On September 22,2010, the inspectors responded to a fire in the 'A' phase intertie transformer in the switchyard, which serves as a connection between the 161-kV and 500-kV switchyards inside the site's protected area. Operators responded by dispatching fire operations personnel to extinguish the fire. Both operating Units were unaffected by the loss of the transformer. The inspectors discussed the event with operations, engineering, and licensee management personnel to gain an understanding of the event and assess follow-up actions. The inspectors reviewed operator actions taken to determine whether they were in accordance with licensee procedures and TS, and reviewed unit and system indications to verify whether actions and system responses were as expected and designed. The inspectors verified that required redundant and independent offsite power supplies to both Units remained operable, and that no safety-related equipment was affected by the fire. The inspectors also independently verified that the licensee had appropriately classified the event in accordance with EPIP-1, "Emergency Plan Classification Matrix," revision 44. The event was appropriately classified as a Notice of Unusual Event for a fire within the protected area lasting more than 15 minutes. The inspectors verified that the licensee's event classification and notifications to local authorities and NRC were performed timely. The inspectors also reviewed the initial licensee notifications to verify that they met the requirements specified in NUREG-1022, "Event Reporting Guidelines." The event was reported to the NRC as EN 46270, and documented in the licensee's CAP as PERs 257350.

b. Findings

No findings were identified .

.3 Unit 2 Condensate Booster Pump Trip and Thermal Power Transient

a. Inspection Scope

On September 28,2010, Unit 2 experienced a loss of one condensate booster pump.

The inspectors discussed the event with operations, engineering, and licensee management personnel to gain an understanding of the event and assess follow-up actions. The inspectors reviewed operator actions taken to determine whether they OAG10001048_00023 were in accordance with licensee procedures and TS, and reviewed unit and system indications to verify whether actions and system responses were as expected and designed. The event was documented in the licensee's CAP as PER 259098.

b. Findings

Introduction.

The inspectors identified a Green non-cited violation of Unit 2 TS 6.8, "Procedures and Programs," for the failure to take prompt action to maintain 10-minute average reactor thermal power less than the licensed power limit of 3455 megawatts thermal (MWt) in response to a transient caused by the loss of a condensate booster pump, as required by station procedures.

Description.

Facility operating license DRP-79 condition 2.(C).1 stated that TVA is authorized to operate the [Unit 2] facility at reactor core power levels not in excess of 3455 MWt. On September 28,2010, Unit 2 operators responded to a condensate booster pump trip by implementing the applicable portion of AOP-S.04, "Condensate or Heater Drains Malfunction," revision 15, section 2.5, "Condensate Booster Pump Trip."

Step 3 of this section of the procedure required operators to monitor reactor power, and reduce turbine load as necessary to maintain 1O-minute average power less than the 3455 MWt limit. Operators noted that average power was above the licensed limit during the transient and allowed the automatic response of the feedwater control system to restore reactor power with no operator actions. The 1O-min average of thermal power was above the licensed limit for 8 minutes beginning 10 minutes after the pump trip, and again for an additional 5-minute period beginning 32 minutes after the pump trip, with no operator action taken to reduce power.
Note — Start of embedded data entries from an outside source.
(** ** Release of running intents without a lease *)

Definition uncovered (covered : gset string) (grace : Duration) (now : Time) (i : queueIntent) : bool :=
  bool_decide (State i = queueStateRunning) && negb (bool_decide (RunnerName i = ""))
  && negb (bool_decide (RunnerName i ∈ covered)) && negb (Sub now (StateEnteredAt i) <? grace).

Definition release_journal (covered : gset string) (grace : Duration) (now : Time) (j : queueIntentJournal)
    : result (option queueIntentJournal * list string) :=
  let released := sort_strings ((λ ki, RunnerName ki.2) <$> matching (uncovered covered grace now) j) in
  if bool_decide (released = []) then Ok (None, [])
  else
    let j := next_generation now (with_intents (filter (λ ki, uncovered covered grace now ki.2 = false) (Intents j)) j) in
    Reader_Validate j;; Ok (Some j, released).

Definition ReleaseUncoveredRunning (env : QueueEnv) (covered : gset string) (grace : Duration) (file : QueueFile)
    : QueueFile * result (list string) :=
  if grace <=? 0 then (file, Err (Errorf "release grace must be positive" []))
  else
    match (queue_lock env;; j ← readJournal file; release_journal covered grace (queue_now env) j) with
    | Err e => (file, Err e)
    | Ok (None, r) => (file, Ok r)
    | Ok (Some j, r) =>
        let '(file', w) := writeQueueIntentJournal (queue_encoded_size env) (queue_write env) file j in (file', w;; Ok r)
    end.

(** ** Removal of one exact stale intent (recovery_linux.go) *)

Inductive RecoveryKind := RecoverRunning | RecoverCanceled.

Record RecoveryResult := {
  Applied : bool;
  Recovery_Key : string;
  ExpectedUpdatedAt : Time;
  PreviousGeneration : Z;
  Recovery_Generation : Z;
  RecoveredAt : Time;
}.

Definition unbound (i : queueIntent) : bool :=
  (RunnerRequestID i =? 0) && bool_decide (Repository i = Owner i) &&
  bool_decide (WorkflowRef i = "unavailable-before-job-available") && bool_decide (EventName i = "unavailable-before-job-available").

Definition recoverable_state (kind : RecoveryKind) (i : queueIntent) : bool :=
  match kind with
  | RecoverRunning => bool_decide (State i = queueStateRunning)
  | RecoverCanceled => bool_decide (State i = queueStateQueued) || bool_decide (State i = queueStateAssigned)
  end.

Definition recover_journal (kind : RecoveryKind) (key : string) (expected : Time) (apply_ : bool) (now : Time) (j : queueIntentJournal)
    : result (option queueIntentJournal * RecoveryResult) :=
  match Intents j !! key with
  | None => Err (Errorf "exact queue intent is absent" [])
  | Some i =>
      fail_if (negb (unbound i) || negb (recoverable_state kind i))
        (Errorf "queue intent is not an unbound orphan or cancellation" []);;
      fail_if (negb (UpdatedAt i =? expected)) (Errorf "queue intent updated_at changed" []);;
      fail_if (Sub now (UpdatedAt i) <? Minute) (Errorf "queue intent is inside the recovery grace period" []);;
      let r generation applied := {| Applied := applied; Recovery_Key := key; ExpectedUpdatedAt := UpdatedAt i;
        PreviousGeneration := Generation j; Recovery_Generation := generation; RecoveredAt := now |} in
      if negb apply_ then Ok (None, r (Generation j) false)
      else
        let j' := next_generation now (with_intents (delete key (Intents j)) j) in
        Reader_Validate j';; Ok (Some j', r (Generation j') true)
  end.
Peak 10-minute average power was 3481 MWt, and peak instantaneous power was 3515 MWt.

The inspectors reviewed Regulatory Issue Summary 2007-21, Rev. 1, "Adherence To Licensed Power Limits," which endorsed an NEI Position Statement "Guidance To Licensees on Complying with the Licensed Power Limit." This included guidance that "licensees are expected to take prompt action to reduce thermal power whenever it is found above the licensed limit." The inspectors found the following licensee proceduralized operating requirements:

OPDP-1, "Conduct of Operations," revision 18, stated that "if the unit is determined to be operating above its licensed core thermal power limit take prompt (typically no more than 10 minutes from the time of determination) action to reduce power below the core thermal power limit."

0-GO-5, "Normal Power Operation," revision 67, stated that "every effort should be made to maintain core thermal power 10 minute average less than 3455 MWt." This procedure further required that the 10 minute average power be trended and monitored for increasing power trends above 3455 MWt, and if such an increasing trend is observed, "ensure prompt action is taken to decrease reactor power as necessary."
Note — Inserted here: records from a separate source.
Lemma Journal_Validate_iff j :
  Journal_Validate j = Ok tt ↔
  Journal_SchemaVersion j = 6 ∧ (∀ k i, Intents j !! k = Some i → intent_ok k i = true) ∧
  (∀ k s, Repositories j !! k = Some s → repository_state_ok k s = true) ∧
  (∀ k t, TerminalJobs j !! k = Some t → terminal_ok k t = true).
Proof.
  unfold Journal_Validate. rewrite !fail_if_Ok_bind, !if_Err_Ok, fail_if_Ok, !negb_false_iff, !forallb_map.
  unfold queueIntentSchemaVersion. by rewrite Z.eqb_eq.
Qed.

(** Times after the zero time, as every clock gives them. *)
Definition dated (j : queueIntentJournal) : Prop := ∀ k i, Intents j !! k = Some i → 0 ≤ UpdatedAt i.
Definition all_named (j : queueIntentJournal) : Prop := ∀ k i, Intents j !! k = Some i → named i = true.

Lemma coordinator_valid_reader j : Journal_Validate j = Ok tt → dated j → Reader_Validate j = Ok tt ∧ all_named j.
Proof.
  rewrite Journal_Validate_iff, Reader_Validate_iff. intros (Hv & Hi & Hr & Ht) Hd. split; [split_and!; try done|].
  - intros k i Hk. by apply intent_ok_valid; [apply Hi|eapply Hd].
  - intros k i Hk. eapply intent_ok_valid; [by apply Hi|by eapply Hd].
Qed.

Lemma reader_valid_coordinator j : Reader_Validate j = Ok tt → all_named j → Journal_Validate j = Ok tt.
Proof.
  rewrite Journal_Validate_iff, Reader_Validate_iff. intros (Hv & Hi & Hr & Ht) Hn. split_and!; try done.
  intros k i Hk. apply intent_valid_ok; [by apply Hi|by eapply Hn].
Qed.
2-PI-OPS-000-022.1, "Operator At The Controls Duty Station Checklists Modes 1-4,"

revision 44, stated that "every effort to maintain core thermal power 10 minute average less than 3455 MWt should be made." It further required that the 10 minute average OAG10001048_00024 power be monitored, and "if core thermal power 10 minute average exceeds 3455 MWt or an increasing trend which will exceed 3455 MWt is observed, then ensure prompt action is taken to decrease reactor power as necessary."
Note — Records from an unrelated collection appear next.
Lemma Diff_key marks journal now k :
  well_keyed journal →
  let '(rs, next) := Diff marks journal now in
  key_step (mark_of marks k) (View_Intents journal !! k) (terminal journal k) now = (said k rs, mark_of next k).
Proof.
  intros Hw. unfold Diff. cbv zeta.
  set (rs := omap (live_record marks now) (map_to_list (View_Intents journal)) ++
             omap (closing_record marks journal now) (map_to_list (States marks))).
  assert (said k rs = (key_step (mark_of marks k) (View_Intents journal !! k) (terminal journal k) now).1) as Hsaid.
  { unfold said, rs. rewrite filter_app, fmap_app.
    rewrite (filter_omap_key (live_record marks now)), (filter_omap_key (closing_record marks journal now)).
    - unfold key_step, mark_of, closing_record, closes, closing_state. cbn [fst snd mark_state mark_closed].
      rewrite kept_closed_lookup. unfold live. destruct (View_Intents journal !! k) as [i|] eqn:Hi.
      + rewrite (bool_decide_eq_true_2 (is_Some (Some i))) by done. simpl. case_bool_decide; by destruct (States marks !! k).
      + rewrite (bool_decide_eq_false_2 (is_Some None)) by (by intros []). simpl.
        destruct (States marks !! k); [|done]. by destruct (terminal journal k), (Closed marks !! k).
    - intros k' v r _. unfold closing_record. simpl. case_match; [by intros [= <-]|done].
    - intros k' i r Hk'. simpl. case_bool_decide; [done|]. intros [= <-]. simpl. case_bool_decide; [done|]. by destruct (Hw _ _ Hk'). }
  rewrite (said_perm k (sort_slice earlier rs) rs); [|apply sort_slice_perm|]; cycle 1.
  { rewrite Hsaid. unfold key_step. repeat case_match; simpl; lia. }
  rewrite Hsaid. rewrite (surjective_pairing (key_step _ _ _ _)) at 1. f_equal. unfold key_step, mark_of.
  cbn [mark_state mark_closed States Closed].
  rewrite lookup_fmap, lookup_union, lookup_fmap, kept_closed_lookup.
  assert (filter (λ kl, closes marks journal kl.1 = true) (States marks) !! k =
    if closes marks journal k then States marks !! k else None) as ->.
  { destruct (closes marks journal k) eqn:Hc.
    - destruct (States marks !! k) eqn:Hs; [by apply map_lookup_filter_Some|]. apply map_lookup_filter_None. by left.
    - apply map_lookup_filter_None. right. intros x _. simpl. by rewrite Hc. }
  unfold closes. rewrite kept_closed_lookup. unfold live. destruct (View_Intents journal !! k) as [i|] eqn:Hi.
  - rewrite (bool_decide_eq_true_2 (is_Some (Some i))) by done. simpl. by destruct (Closed marks !! k).
  - rewrite (bool_decide_eq_false_2 (is_Some None)) by (by intros []). simpl.
    by destruct (States marks !! k), (terminal journal k), (Closed marks !! k).
Qed.

(** ** Runs *)

(** The records of consecutive samples, each difference taken with the watermarks
    the previous one left. *)
Fixpoint diffs (marks : Watermarks) (samples : list (journalView * Time)) : list LifecycleRecord :=
  match samples with
  | [] => []
  | (journal, now) :: samples => let '(rs, next) := Diff marks journal now in rs ++ diffs next samples
  end.

Fixpoint key_run (k : string) (m : KeyMark) (samples : list (journalView * Time)) : list (Time * string) :=
  match samples with
  | [] => []
  | (journal, now) :: samples =>
      let '(out, m') := key_step m (View_Intents journal !! k) (terminal journal k) now in out ++ key_run k m' samples
  end.

(** The queue journal as the tolerant reader sees it. *)
Definition state_name (s : queueIntentState) : string :=
  match s with
  | queueStateQueued => "queued" | queueStateAcquiring => "acquiring" | queueStateAcquired => "acquired"
  | queueStateAssigned => "assigned" | queueStateRunning => "running" | OtherQueueState s => s
  end.

Definition view_intent (i : queueIntent) : intentView := {|
  View_Key := Key i; View_JobID := JobID i; View_WorkflowRunID := WorkflowRunID i; View_JobDisplayName := JobDisplayName i;
  View_GitHubRunnerID := GitHubRunnerID i; View_ScaleSetName := ScaleSetName i; View_RunnerName := RunnerName i;
  View_Owner := Owner i; View_Repository := Repository i; View_WorkflowRef := WorkflowRef i; View_EventName := EventName i;
  View_QueueTime := QueueTime i; View_FirstQueuedAt := FirstQueuedAt i; View_State := state_name (State i);
  View_Priority := Priority i; View_StateEnteredAt := StateEnteredAt i |}.

Definition view (j : queueIntentJournal) : journalView := {|
  View_SchemaVersion := Journal_SchemaVersion j; View_Generation := Generation j;
  View_Intents := view_intent <$> Intents j; View_TerminalJobs := TerminalJobs j |}.

Lemma valid_intent j k i : Journal_Validate j = Ok tt → Intents j !! k = Some i →
  Key i = k ∧ k = queueIntentKey (ScaleSetID i) (JobID i) ∧ known_queue_state (State i) = true.
Proof.
  intros Hv Hk. apply Journal_Validate_iff in Hv as (_ & Hi & _). specialize (Hi _ _ Hk). unfold intent_ok in Hi.
  bool_hyps. split_and!; [done|congruence|done].
Qed.

Lemma view_well_keyed j : Journal_Validate j = Ok tt → well_keyed (view j).
Proof.
  intros Hv k i. cbn [View_Intents view]. rewrite lookup_fmap. intros (x & Hx & ->)%fmap_Some. right. by apply (valid_intent _ _ _ Hv).
Qed.

Definition intent_prefix : string := "github-scale-set-job:v2:".

Lemma prefix_app a b : String.prefix a (a +:+ b) = true.
Proof. induction a as [|c a IH]; [by destruct b|]. simpl. by destruct (ascii_dec c c). Qed.

Lemma intent_key_prefix s j : HasPrefix (queueIntentKey s j) intent_prefix = true.
Proof. apply prefix_app. Qed.

(** Every key said before is an intent key. *)
Definition intent_keys (marks : Watermarks) : Prop := ∀ k, is_Some (States marks !! k) → HasPrefix k intent_prefix = true.

Lemma Diff_intent_keys marks j now : Journal_Validate j = Ok tt → intent_keys (Diff marks (view j) now).2.
Proof.
  intros Hv k. unfold Diff. cbn [snd States view View_Intents]. rewrite !lookup_fmap. destruct (Intents j !! k) as [i|] eqn:Hi; [|by intros []].
  intros _. destruct (valid_intent _ _ _ Hv Hi) as (_ & -> & _). apply intent_key_prefix.
Qed.

(** Terminal jobs are recorded under job ids, which do not look like intent keys. *)
Definition job_ids (j : queueIntentJournal) : Prop :=
  ∀ id, is_Some (TerminalJobs j !! id) → HasPrefix id intent_prefix = false.

Lemma Diff_not_completed marks j now r :
  Journal_Validate j = Ok tt → job_ids j → intent_keys marks → r ∈ (Diff marks (view j) now).1 → Record_State r ≠ "completed".
Proof.
  intros Hv Hids Hmarks Hr. unfold Diff in Hr. cbn [fst] in Hr. rewrite elem_of_sort_slice in Hr. apply elem_of_app in Hr as [Hr|Hr].
  - apply list_elem_of_omap in Hr as ([k i] & Hin & Hr). apply elem_of_map_to_list in Hin. cbn [view View_Intents] in Hin.
    rewrite lookup_fmap in Hin. apply fmap_Some in Hin as (x & Hx & ->). unfold live_record in Hr. case_bool_decide; [done|].
    injection Hr as <-. cbn [Record_State record view_intent View_State].
    destruct (valid_intent _ _ _ Hv Hx) as (_ & _ & Hk). by destruct (State x).
  - apply list_elem_of_omap in Hr as ([k last] & Hin & Hr). apply elem_of_map_to_list in Hin. unfold closing_record in Hr. cbn [fst snd] in Hr.
    destruct (closes marks (view j) k); [|done]. injection Hr as <-. cbn [Record_State closing]. unfold closing_state.
    assert (terminal (view j) k = false) as ->.
    { apply bool_decide_eq_false. intros Ht. apply Hids in Ht. rewrite (Hmarks k) in Ht; [done|by eexists]. }
    by case_bool_decide.
Qed.

(** ** Claims *)

(** The stream says each transition once. Over any sequence of samples and from
    any watermarks, the records about one key are exactly those of the machine of
    that key: a record when the sampled state differs from the last one said, one
    closing record when the intent has left (completed, released or vanished), and
    nothing else; the records of other keys never interfere. *)
Theorem diffs_per_key (marks : Watermarks) (samples : list (journalView * Time)) (k : string) :
  Forall (λ jn, well_keyed jn.1) samples → said k (diffs marks samples) = key_run k (mark_of marks k) samples.
Proof.
  intros Hall. revert marks. induction Hall as [|[journal now] samples Hw Hall IH]; intros marks; [done|]. cbn [diffs key_run].
  pose proof (Diff_key marks journal now k Hw) as Hd. destruct (Diff marks journal now) as [rs next]. rewrite Hd.
  rewrite <-IH. unfold said. by rewrite filter_app, fmap_app.
Qed.

(** A completed job is never reported as completed. For any samples of journals the
    coordinator accepts, whose terminal jobs are recorded under job ids as it
    records them, no record of the stream has the state completed: the closing
    record looks for the intent's key among the terminal job ids. *)
Theorem completed_never_said (samples : list (queueIntentJournal * Time)) (r : LifecycleRecord) :
  Forall (λ jn, Journal_Validate jn.1 = Ok tt ∧ job_ids jn.1) samples →
  r ∈ diffs emptyWatermarks ((λ jn, (view jn.1, jn.2)) <$> samples) → Record_State r ≠ "completed".
Proof.
  intros Hall. assert (intent_keys emptyWatermarks) as Hm.
  { intros k. cbn [States emptyWatermarks]. rewrite lookup_empty. by intros []. }
  revert Hm. generalize emptyWatermarks. induction Hall as [|[j now] samples [Hv Hids] Hall IH]; intros marks Hm Hr.
  { by apply not_elem_of_nil in Hr. }
  rewrite fmap_cons in Hr. cbn [diffs fst snd] in Hr. destruct (Diff marks (view j) now) as [rs next] eqn:Hd.
  apply elem_of_app in Hr as [Hr|Hr].
  - eapply (Diff_not_completed marks j now); try done. by rewrite Hd.
  - eapply (IH next); [|done]. replace next with (Diff marks (view j) now).2 by (by rewrite Hd). by apply Diff_intent_keys.
Qed.

(** ** A concrete job *)

Definition running0 : queueIntent := {|
  Key := queueIntentKey 42 "job-1"; ScaleSetID := 42; JobID := "job-1"; RunnerRequestID := 99; WorkflowRunID := 7;
  JobDisplayName := "quality"; GitHubRunnerID := 5; ScaleSetName := "standard"; RunnerName := "runner-1"; Owner := "example-org";
  Repository := "example-org/repo"; WorkflowRef := "ref"; EventName := "push"; QueueTime := Hour; FirstQueuedAt := Hour;
  State := queueStateRunning; Priority := 1; StateEnteredAt := Hour; UpdatedAt := Hour; ExpiresAt := 3 * Hour |}.

Definition before0 : queueIntentJournal := {|
  Journal_SchemaVersion := 6; Generation := 1; Journal_UpdatedAt := Hour; Intents := {[ Key running0 := running0 ]};
  Repositories := ∅; TerminalJobs := ∅ |}.

(** The coordinator completed the job: no intent, and a tombstone of the job id. *)
Definition after0 : queueIntentJournal := markTerminalJob "job-1" (5 * Hour) (with_intents ∅ before0).

Definition samples0 : list (queueIntentJournal * Time) := [(before0, Hour); (after0, 2 * Hour)].

Lemma samples0_valid : Forall (λ jn, Journal_Validate jn.1 = Ok tt ∧ job_ids jn.1) samples0.
Proof.
  apply Forall_cons; split; [split; [vm_compute; reflexivity|]|apply Forall_singleton; split; [vm_compute; reflexivity|]].
  - intros id. cbn [fst before0 TerminalJobs]. rewrite lookup_empty. by intros [].
  - intros id Hid. cbn [fst] in Hid. change (TerminalJobs after0) with ({[ "job-1" := 5 * Hour ]} : gmap string Time) in Hid.
    destruct Hid as [x Hx]. apply lookup_singleton_Some in Hx as [<- _]. vm_compute. reflexivity.
Qed.

Example samples0_released :
  said (Key running0) (diffs emptyWatermarks ((λ jn, (view jn.1, jn.2)) <$> samples0)) = [(Hour, "running"); (2 * Hour, "released")].
Proof. vm_compute. reflexivity. Qed.

Lemma diffs_per_key_witness :
  said (Key running0) (diffs emptyWatermarks ((λ jn, (view jn.1, jn.2)) <$> samples0)) =
  key_run (Key running0) (mark_of emptyWatermarks (Key running0)) ((λ jn, (view jn.1, jn.2)) <$> samples0).
Proof.
  apply (diffs_per_key emptyWatermarks ((λ jn, (view jn.1, jn.2)) <$> samples0) (Key running0)).
  apply Forall_fmap. eapply Forall_impl; [exact samples0_valid|]. intros [j now] [Hv _]. by apply view_well_keyed.
Defined.

Lemma completed_never_said_witness :
  Record_State (closing (Key running0) "released" (2 * Hour)) ≠ "completed".
Proof.
  apply (completed_never_said samples0 (closing (Key running0) "released" (2 * Hour)) samples0_valid).
  apply list_elem_of_In. vm_compute. right. left. reflexivity.
Defined.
The inspectors determined that the licensee did not meet procedural requirements to promptly take action to decrease reactor power as necessary to maintain reactor power below the licensed core thermal power limit.

Analysis.

The licensee's failure to follow procedural requirements to maintain 10-minute average thermal power less than the licensed limit was a performance deficiency. The finding was determined to be greater than minor because it was similar to example 8.b.

of IMC 0612 Appendix E. Additionally, it was associated with the human performance attribute of the barrier integrity cornerstone and affected the cornerstone objective relative to the fuel cladding barrier since operation above the licensed power limit reduces analyzed margins to fuel cladding damage. Using IMC 0609, "Significance Determination Process," Attachment 4, "Phase 1 - Initial Screening and Characterization of Findings," the finding was determined to be of very low safety significance (Green)since only the fuel cladding barrier was affected.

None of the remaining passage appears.